● **Work task**:
What you return must match the records exactly, line for line.

[Collected data]
(* ===== verification/_CoqProject ===== *)
-Q . S2P
Prelude.v
PhlQueue.v
PhlDef.v
DispState.v
DispApi.v
DispThread.v
DispModule.v
DispSample.v
DispInv.v
DispApiInv.v
DispThreadInv.v
DispFuel.v
DispLeave.v
DispReach.v
DispOrder.v
DispTheorems.v
DispSend.v
DispEngine.v
DispEngineInv.v
DispEngineThm.v
MsgHub.v
MsgHubThm.v
DataPath.v
DataPathThm.v
DispCtrl.v
DispCtrlThm.v
RxReorder.v
RxReorderInv.v
RxReorderThm.v
RxRing.v
RxRingThm.v
TxRing.v
TxRingInv.v
TxPlan.v
TxSys.v
TxSysInv.v
TxSysThm.v
TxPcie.v
TxPcieInv.v
TxPcieOk.v
TxThm.v
StaInfo.v
StaInv.v
StaOps.v
StaThm.v
IeBuf.v
IeSearch.v
IeSearchThm.v
IeEditThm.v
IeParse.v
IeParseThm.v
IeRsn.v
IeRsnThm.v
IeAttr.v
IeAttrThm.v
IeRate.v
IeChan.v
IeBss.v
IeThm.v
FwOfld.v
FwReq.v
FwReqThm.v
FwOfldInv.v
PktOfld.v
PktOfldInv.v
PktOfldThm.v
PktOfldErr.v
PktFrame.v
PktSend.v
SerMac.v
SerCmd.v
SerInv.v
SerThm.v
SerFlow.v
SecRc4.v
SecTkip.v
SecRecv.v
SecDefrag.v
RxMsdu.v
RxValid.v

● **Solution to the problem**:
(* ===== verification/_CoqProject ===== *)
-Q . S2P
Prelude.v
PhlQueue.v
PhlDef.v
DispState.v
DispApi.v
DispThread.v
DispModule.v
DispSample.v
DispInv.v
DispApiInv.v
DispThreadInv.v
DispFuel.v
DispLeave.v
DispReach.v
DispOrder.v
DispTheorems.v
DispSend.v
DispEngine.v
DispEngineInv.v
DispEngineThm.v
MsgHub.v
MsgHubThm.v
DataPath.v
DataPathThm.v
DispCtrl.v
DispCtrlThm.v
RxReorder.v
RxReorderInv.v
RxReorderThm.v
RxRing.v
RxRingThm.v
TxRing.v
TxRingInv.v
TxPlan.v
TxSys.v
TxSysInv.v
TxSysThm.v
TxPcie.v
TxPcieInv.v
TxPcieOk.v
TxThm.v
StaInfo.v
StaInv.v
StaOps.v
StaThm.v
IeBuf.v
IeSearch.v
IeSearchThm.v
IeEditThm.v
IeParse.v
IeParseThm.v
IeRsn.v
IeRsnThm.v
IeAttr.v
IeAttrThm.v
IeRate.v
IeChan.v
IeBss.v
IeThm.v
FwOfld.v
FwReq.v
FwReqThm.v
FwOfldInv.v
PktOfld.v
PktOfldInv.v
PktOfldThm.v
PktOfldErr.v
PktFrame.v
PktSend.v
SerMac.v
SerCmd.v
SerInv.v
SerThm.v
SerFlow.v
SecRc4.v
SecTkip.v
SecRecv.v
SecDefrag.v
RxMsdu.v
RxValid.v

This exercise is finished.